→ **About this exercise**
Find the line with "Rejected (e : jsval)" in the records below. Copy it and every line after it, up to and including the line with "tr => (tr, Pending).".
%%
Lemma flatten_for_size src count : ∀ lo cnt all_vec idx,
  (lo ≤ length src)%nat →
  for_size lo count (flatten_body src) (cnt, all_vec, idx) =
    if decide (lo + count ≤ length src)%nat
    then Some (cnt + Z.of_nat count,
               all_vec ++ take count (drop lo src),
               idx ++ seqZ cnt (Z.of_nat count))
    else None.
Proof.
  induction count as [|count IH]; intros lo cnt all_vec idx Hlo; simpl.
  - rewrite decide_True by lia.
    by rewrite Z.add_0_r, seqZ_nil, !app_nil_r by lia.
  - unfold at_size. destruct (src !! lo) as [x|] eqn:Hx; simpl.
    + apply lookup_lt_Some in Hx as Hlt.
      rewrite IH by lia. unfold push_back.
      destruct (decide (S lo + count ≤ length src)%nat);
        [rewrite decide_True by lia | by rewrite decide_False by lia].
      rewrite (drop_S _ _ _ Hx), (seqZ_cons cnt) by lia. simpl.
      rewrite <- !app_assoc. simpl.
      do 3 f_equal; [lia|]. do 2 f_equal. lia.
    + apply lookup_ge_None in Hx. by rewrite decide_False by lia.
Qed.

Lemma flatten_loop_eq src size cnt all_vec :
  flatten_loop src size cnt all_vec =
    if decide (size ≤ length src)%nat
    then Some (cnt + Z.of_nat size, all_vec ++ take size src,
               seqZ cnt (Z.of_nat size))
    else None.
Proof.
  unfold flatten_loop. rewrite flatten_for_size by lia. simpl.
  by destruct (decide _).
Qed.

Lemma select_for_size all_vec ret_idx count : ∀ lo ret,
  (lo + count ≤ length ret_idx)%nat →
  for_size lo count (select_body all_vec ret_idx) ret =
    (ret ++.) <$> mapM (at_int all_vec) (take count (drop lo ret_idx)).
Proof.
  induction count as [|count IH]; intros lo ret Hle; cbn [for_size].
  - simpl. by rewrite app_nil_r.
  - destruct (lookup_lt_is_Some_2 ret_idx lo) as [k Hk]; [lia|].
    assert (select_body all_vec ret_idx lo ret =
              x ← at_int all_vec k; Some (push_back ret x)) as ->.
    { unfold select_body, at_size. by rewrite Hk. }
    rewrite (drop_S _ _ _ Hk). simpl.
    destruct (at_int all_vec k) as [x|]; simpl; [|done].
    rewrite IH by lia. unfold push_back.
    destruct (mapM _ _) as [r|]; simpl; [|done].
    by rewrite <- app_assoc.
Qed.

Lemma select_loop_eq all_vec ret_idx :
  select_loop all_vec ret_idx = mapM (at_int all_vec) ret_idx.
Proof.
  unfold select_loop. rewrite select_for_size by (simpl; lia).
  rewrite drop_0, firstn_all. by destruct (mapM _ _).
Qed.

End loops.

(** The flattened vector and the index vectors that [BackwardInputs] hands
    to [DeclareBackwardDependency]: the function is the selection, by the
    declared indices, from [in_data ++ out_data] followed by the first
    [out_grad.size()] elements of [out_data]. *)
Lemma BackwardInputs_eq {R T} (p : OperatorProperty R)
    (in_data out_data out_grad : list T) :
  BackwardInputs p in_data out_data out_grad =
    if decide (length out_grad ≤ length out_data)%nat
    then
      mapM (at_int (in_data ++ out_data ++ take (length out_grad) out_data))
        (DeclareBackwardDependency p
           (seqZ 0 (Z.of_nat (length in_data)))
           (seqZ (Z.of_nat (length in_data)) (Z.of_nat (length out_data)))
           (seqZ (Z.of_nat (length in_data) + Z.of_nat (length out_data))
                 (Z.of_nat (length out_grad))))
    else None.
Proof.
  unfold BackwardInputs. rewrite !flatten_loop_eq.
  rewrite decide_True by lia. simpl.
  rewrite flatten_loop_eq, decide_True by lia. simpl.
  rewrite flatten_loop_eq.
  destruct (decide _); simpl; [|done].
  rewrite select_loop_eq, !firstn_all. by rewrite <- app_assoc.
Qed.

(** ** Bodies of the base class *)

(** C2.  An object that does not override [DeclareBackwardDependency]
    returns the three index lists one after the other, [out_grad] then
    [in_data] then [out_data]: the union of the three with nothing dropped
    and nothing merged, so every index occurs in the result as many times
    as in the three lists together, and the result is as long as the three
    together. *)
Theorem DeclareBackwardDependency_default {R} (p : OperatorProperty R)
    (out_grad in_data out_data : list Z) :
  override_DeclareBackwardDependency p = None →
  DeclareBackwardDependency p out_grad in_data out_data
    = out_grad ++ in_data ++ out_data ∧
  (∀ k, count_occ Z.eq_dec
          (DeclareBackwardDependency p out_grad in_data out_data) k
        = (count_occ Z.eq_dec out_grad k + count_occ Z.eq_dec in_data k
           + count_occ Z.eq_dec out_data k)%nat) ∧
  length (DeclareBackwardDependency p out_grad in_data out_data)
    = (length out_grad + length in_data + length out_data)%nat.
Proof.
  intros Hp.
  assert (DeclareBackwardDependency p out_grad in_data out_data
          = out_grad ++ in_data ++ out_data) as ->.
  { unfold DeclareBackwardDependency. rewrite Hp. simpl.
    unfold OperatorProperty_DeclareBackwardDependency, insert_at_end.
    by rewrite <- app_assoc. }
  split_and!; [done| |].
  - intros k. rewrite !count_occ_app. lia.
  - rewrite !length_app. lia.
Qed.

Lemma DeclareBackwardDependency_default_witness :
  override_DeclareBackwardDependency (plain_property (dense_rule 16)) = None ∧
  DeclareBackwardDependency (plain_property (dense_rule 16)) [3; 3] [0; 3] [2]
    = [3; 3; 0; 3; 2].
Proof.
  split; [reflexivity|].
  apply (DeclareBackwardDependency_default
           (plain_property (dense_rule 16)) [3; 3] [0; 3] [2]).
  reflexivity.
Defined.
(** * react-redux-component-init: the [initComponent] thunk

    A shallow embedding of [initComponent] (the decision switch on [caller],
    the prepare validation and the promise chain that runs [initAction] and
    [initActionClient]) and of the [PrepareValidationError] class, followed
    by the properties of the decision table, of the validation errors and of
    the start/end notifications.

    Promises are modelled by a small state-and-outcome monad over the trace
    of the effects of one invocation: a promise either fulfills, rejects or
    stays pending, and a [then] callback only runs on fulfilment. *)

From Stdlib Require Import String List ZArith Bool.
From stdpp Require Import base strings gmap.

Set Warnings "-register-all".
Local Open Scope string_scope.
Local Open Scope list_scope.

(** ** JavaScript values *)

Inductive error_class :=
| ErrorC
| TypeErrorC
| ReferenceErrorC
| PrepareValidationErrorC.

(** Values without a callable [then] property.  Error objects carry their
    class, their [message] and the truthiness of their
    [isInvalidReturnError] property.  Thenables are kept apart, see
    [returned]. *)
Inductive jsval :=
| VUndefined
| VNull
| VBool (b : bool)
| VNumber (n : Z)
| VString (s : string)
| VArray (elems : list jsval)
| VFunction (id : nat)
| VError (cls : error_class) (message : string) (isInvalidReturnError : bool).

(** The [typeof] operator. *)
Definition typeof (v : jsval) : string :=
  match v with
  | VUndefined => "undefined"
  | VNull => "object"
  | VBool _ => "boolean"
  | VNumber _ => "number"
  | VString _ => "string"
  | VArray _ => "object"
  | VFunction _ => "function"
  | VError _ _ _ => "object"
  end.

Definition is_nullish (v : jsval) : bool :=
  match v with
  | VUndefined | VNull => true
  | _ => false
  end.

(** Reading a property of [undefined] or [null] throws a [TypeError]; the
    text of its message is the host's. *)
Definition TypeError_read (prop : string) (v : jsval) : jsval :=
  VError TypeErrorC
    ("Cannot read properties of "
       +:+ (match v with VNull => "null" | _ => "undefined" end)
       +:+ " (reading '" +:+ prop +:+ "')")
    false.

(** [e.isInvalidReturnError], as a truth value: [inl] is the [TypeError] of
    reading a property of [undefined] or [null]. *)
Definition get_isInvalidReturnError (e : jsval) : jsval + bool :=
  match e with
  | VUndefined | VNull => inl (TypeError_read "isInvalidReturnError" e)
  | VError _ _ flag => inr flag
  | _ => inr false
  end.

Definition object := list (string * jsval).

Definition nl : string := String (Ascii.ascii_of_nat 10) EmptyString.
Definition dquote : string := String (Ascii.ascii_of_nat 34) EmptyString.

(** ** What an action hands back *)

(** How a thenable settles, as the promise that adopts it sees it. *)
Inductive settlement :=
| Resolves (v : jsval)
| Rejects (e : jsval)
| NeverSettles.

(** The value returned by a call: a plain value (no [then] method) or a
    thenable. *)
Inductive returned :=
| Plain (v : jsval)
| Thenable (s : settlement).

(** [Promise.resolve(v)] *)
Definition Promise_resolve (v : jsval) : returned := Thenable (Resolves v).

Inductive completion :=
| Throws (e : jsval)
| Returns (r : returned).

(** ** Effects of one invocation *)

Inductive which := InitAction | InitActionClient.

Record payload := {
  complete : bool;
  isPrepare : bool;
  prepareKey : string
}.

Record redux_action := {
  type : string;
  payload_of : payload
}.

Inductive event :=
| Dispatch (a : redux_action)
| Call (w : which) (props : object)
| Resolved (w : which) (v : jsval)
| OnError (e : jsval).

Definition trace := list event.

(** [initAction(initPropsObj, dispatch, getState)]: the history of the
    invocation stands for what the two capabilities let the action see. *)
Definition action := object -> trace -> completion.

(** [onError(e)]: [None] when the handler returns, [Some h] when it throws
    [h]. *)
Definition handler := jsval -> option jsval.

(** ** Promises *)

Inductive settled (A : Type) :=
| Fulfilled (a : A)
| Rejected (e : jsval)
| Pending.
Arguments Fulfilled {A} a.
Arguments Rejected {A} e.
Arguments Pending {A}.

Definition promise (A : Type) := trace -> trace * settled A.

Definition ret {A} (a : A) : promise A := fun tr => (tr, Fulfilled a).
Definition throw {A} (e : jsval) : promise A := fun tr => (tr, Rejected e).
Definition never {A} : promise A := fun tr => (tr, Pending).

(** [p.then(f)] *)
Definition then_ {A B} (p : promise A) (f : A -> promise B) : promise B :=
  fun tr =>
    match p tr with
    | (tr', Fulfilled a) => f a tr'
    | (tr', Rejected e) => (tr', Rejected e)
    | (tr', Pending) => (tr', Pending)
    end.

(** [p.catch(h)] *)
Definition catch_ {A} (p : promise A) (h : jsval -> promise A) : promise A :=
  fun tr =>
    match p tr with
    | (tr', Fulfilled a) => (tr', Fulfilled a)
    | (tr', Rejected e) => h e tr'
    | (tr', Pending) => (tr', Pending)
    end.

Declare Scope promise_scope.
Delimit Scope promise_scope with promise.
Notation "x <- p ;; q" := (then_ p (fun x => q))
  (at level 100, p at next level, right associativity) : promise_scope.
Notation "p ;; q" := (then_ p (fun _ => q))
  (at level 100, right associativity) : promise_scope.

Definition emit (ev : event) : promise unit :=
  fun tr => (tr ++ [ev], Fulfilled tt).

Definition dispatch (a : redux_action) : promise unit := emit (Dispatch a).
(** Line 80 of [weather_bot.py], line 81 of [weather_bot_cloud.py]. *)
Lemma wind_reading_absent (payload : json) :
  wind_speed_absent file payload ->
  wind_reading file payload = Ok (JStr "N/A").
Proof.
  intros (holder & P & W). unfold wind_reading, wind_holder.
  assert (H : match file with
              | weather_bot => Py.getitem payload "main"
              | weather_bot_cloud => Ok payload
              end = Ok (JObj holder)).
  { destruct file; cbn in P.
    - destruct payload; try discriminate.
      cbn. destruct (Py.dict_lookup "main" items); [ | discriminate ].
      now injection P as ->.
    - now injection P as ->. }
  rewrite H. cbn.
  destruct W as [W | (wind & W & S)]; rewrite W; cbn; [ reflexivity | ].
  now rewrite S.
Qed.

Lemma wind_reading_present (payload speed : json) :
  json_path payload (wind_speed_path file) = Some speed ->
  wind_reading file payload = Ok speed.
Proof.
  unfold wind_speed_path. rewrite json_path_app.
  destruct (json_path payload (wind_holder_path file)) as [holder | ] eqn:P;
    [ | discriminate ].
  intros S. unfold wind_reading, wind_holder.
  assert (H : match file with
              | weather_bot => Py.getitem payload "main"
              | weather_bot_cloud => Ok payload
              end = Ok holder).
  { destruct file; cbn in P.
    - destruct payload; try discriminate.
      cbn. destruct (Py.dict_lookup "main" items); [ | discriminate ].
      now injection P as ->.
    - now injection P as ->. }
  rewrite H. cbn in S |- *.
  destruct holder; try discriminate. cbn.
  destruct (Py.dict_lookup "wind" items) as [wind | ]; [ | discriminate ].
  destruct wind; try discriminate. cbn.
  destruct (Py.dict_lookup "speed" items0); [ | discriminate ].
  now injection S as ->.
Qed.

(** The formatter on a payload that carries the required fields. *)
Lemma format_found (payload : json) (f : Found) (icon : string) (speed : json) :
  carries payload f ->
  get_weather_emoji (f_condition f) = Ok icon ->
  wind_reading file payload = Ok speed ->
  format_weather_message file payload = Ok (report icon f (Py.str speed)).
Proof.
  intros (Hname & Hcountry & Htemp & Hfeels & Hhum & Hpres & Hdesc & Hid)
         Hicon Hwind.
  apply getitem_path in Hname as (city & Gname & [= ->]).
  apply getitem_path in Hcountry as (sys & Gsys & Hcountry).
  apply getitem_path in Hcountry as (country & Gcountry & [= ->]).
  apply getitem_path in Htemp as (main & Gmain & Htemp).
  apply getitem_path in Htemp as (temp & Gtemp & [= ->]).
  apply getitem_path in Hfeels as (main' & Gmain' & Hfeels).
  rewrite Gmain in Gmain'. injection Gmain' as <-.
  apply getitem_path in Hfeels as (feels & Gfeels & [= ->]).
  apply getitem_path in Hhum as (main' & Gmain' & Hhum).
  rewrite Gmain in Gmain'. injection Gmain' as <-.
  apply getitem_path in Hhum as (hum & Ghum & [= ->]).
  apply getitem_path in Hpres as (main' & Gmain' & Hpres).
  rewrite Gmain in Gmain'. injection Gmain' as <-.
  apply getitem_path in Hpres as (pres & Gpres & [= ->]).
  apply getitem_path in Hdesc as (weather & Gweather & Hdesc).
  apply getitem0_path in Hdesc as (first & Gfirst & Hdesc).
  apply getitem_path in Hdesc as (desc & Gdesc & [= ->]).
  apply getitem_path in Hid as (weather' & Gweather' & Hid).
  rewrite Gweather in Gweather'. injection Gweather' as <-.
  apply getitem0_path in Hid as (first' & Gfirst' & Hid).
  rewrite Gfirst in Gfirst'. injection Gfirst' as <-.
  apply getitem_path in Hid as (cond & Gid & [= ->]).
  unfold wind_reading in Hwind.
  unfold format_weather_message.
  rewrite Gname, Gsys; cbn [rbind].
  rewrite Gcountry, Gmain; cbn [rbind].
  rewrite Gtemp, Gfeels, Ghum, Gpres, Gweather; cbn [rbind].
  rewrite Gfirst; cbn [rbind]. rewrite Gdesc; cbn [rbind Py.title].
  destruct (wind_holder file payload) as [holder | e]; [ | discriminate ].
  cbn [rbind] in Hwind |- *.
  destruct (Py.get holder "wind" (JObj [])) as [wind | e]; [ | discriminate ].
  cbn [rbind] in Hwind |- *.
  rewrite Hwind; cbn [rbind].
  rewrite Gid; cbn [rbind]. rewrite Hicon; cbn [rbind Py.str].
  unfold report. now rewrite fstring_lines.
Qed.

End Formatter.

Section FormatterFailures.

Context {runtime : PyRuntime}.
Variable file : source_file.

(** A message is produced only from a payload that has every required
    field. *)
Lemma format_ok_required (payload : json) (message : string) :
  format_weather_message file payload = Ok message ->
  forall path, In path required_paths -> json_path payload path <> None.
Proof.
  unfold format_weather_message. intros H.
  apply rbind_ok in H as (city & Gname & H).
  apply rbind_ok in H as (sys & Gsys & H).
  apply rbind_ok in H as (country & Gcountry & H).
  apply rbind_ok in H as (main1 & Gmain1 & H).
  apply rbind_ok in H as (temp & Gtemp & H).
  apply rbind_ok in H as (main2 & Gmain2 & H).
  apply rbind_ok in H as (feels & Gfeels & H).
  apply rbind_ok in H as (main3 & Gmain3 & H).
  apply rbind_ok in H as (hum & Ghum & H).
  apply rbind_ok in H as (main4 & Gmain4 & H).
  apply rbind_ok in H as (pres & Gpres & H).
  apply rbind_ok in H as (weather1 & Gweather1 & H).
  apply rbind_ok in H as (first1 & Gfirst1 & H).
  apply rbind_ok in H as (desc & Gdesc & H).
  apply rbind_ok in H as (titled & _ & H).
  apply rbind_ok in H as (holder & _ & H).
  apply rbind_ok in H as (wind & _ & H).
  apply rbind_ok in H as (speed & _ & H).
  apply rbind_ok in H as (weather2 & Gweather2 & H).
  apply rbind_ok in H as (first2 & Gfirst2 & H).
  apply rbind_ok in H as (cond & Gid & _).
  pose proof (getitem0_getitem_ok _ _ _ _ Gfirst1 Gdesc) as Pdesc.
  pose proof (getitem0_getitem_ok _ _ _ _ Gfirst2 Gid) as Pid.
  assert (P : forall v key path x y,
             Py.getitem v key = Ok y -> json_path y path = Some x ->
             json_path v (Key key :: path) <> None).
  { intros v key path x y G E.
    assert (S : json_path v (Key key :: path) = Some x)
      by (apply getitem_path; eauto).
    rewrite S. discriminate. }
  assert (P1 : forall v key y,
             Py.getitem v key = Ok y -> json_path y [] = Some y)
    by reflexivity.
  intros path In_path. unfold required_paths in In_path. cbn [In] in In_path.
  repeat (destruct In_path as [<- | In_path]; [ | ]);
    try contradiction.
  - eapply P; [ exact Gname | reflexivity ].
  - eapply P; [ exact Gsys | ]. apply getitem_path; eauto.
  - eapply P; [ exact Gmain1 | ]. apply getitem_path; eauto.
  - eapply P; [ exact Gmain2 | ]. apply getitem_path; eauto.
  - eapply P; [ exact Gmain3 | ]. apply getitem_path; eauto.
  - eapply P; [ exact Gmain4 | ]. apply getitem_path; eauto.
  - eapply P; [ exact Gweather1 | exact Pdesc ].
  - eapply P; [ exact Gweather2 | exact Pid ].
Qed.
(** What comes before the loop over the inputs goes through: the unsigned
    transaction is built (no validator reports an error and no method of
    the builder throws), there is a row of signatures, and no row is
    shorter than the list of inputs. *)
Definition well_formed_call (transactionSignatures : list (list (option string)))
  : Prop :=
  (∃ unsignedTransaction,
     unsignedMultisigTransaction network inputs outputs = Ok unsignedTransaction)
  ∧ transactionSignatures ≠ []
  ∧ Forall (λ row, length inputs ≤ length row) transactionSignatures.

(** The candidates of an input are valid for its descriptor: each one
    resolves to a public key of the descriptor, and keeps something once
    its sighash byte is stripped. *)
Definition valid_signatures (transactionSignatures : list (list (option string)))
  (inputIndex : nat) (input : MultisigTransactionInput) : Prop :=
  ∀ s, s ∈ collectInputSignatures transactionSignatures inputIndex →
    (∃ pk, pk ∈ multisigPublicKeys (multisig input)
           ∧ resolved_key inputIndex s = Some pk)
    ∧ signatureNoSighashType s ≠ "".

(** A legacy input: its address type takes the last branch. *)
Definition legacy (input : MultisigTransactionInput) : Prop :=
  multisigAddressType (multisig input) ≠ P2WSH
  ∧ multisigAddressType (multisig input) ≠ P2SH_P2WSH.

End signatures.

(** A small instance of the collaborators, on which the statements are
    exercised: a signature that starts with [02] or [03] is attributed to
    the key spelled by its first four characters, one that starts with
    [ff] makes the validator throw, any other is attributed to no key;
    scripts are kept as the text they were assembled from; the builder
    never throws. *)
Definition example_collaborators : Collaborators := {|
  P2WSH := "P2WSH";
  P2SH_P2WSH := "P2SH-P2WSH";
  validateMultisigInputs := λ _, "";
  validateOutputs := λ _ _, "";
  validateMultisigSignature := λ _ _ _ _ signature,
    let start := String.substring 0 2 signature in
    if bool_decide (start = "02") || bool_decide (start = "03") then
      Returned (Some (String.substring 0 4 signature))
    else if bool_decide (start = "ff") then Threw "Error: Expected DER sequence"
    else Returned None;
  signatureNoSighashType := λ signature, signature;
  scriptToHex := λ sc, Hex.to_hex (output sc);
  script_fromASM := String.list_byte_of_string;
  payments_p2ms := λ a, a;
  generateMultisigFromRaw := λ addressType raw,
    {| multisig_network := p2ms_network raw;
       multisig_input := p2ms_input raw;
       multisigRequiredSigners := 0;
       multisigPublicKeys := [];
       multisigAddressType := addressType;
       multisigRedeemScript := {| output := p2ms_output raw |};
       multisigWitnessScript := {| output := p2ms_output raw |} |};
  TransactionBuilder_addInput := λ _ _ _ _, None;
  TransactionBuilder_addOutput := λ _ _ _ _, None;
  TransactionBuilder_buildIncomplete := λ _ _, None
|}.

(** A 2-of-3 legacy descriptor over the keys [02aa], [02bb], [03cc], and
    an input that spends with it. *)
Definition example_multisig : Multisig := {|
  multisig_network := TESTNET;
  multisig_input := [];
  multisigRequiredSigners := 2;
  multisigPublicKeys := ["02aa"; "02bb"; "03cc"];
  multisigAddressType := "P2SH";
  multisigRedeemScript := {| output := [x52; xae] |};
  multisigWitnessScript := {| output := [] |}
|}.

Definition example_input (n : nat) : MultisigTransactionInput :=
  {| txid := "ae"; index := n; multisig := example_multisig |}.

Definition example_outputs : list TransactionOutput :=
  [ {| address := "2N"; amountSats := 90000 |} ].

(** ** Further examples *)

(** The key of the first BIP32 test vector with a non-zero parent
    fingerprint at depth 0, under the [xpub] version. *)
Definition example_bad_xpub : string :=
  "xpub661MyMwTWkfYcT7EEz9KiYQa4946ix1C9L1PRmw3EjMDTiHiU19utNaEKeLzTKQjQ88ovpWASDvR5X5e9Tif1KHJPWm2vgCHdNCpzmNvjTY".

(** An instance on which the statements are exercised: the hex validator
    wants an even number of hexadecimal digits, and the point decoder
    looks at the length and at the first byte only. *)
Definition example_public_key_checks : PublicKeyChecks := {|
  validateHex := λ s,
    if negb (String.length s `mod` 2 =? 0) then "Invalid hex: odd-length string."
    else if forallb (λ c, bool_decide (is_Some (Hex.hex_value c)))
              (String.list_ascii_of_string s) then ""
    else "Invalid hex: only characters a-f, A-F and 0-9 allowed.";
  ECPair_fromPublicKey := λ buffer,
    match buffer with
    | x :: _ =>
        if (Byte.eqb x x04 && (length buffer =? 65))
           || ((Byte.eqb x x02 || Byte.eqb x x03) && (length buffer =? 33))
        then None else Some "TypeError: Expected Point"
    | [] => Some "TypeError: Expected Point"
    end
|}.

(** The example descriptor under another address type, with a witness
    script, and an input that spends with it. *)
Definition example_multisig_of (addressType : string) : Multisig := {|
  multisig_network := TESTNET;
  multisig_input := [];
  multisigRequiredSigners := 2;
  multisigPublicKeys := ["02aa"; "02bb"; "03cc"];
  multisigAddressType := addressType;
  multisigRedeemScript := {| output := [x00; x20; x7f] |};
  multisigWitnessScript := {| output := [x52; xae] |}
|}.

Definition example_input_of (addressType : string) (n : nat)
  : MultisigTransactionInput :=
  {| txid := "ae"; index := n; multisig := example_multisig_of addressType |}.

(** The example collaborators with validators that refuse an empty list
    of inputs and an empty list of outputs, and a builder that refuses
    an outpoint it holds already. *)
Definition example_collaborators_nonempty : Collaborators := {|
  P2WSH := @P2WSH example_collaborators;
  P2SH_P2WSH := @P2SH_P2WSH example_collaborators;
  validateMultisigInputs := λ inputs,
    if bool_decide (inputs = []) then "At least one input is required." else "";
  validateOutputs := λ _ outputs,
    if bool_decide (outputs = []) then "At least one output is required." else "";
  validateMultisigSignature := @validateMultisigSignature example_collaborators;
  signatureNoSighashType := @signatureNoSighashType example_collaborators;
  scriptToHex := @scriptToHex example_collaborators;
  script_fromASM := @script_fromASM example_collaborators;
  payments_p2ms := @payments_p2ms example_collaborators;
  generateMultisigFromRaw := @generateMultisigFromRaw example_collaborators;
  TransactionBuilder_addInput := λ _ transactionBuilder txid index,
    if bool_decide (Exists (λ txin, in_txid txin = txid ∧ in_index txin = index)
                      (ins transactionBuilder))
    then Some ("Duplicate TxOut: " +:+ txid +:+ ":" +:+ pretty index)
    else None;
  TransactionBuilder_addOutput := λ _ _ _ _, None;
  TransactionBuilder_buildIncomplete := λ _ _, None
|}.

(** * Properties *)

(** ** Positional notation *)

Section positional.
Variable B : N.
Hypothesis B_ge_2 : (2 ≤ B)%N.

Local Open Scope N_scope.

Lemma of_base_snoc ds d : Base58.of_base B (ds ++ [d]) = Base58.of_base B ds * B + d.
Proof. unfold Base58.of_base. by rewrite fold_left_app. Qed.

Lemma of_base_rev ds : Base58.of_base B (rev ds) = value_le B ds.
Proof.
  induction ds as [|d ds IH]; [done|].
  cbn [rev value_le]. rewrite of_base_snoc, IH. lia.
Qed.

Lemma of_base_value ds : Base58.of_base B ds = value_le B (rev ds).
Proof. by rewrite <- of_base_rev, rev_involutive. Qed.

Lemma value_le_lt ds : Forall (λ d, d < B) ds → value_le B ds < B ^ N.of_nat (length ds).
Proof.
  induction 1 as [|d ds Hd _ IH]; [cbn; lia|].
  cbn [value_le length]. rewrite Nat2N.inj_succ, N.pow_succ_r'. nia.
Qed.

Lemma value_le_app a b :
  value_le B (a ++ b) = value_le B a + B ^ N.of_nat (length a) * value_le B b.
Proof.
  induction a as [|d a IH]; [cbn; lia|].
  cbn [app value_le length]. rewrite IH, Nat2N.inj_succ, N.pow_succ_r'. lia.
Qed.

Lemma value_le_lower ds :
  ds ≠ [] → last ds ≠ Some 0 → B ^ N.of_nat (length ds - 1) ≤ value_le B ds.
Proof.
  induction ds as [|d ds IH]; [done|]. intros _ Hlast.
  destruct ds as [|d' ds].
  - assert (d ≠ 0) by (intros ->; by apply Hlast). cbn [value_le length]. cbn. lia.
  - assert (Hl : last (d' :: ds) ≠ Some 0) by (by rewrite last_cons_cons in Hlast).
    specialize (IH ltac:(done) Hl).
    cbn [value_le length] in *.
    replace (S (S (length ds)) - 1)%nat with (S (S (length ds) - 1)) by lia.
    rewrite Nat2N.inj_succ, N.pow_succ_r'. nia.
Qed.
%%
→ **Output below**
| Rejected (e : jsval)
| Pending.
Arguments Fulfilled {A} a.
Arguments Rejected {A} e.
Arguments Pending {A}.

Definition promise (A : Type) := trace -> trace * settled A.

Definition ret {A} (a : A) : promise A := fun tr => (tr, Fulfilled a).
Definition throw {A} (e : jsval) : promise A := fun tr => (tr, Rejected e).
Definition never {A} : promise A := fun tr => (tr, Pending).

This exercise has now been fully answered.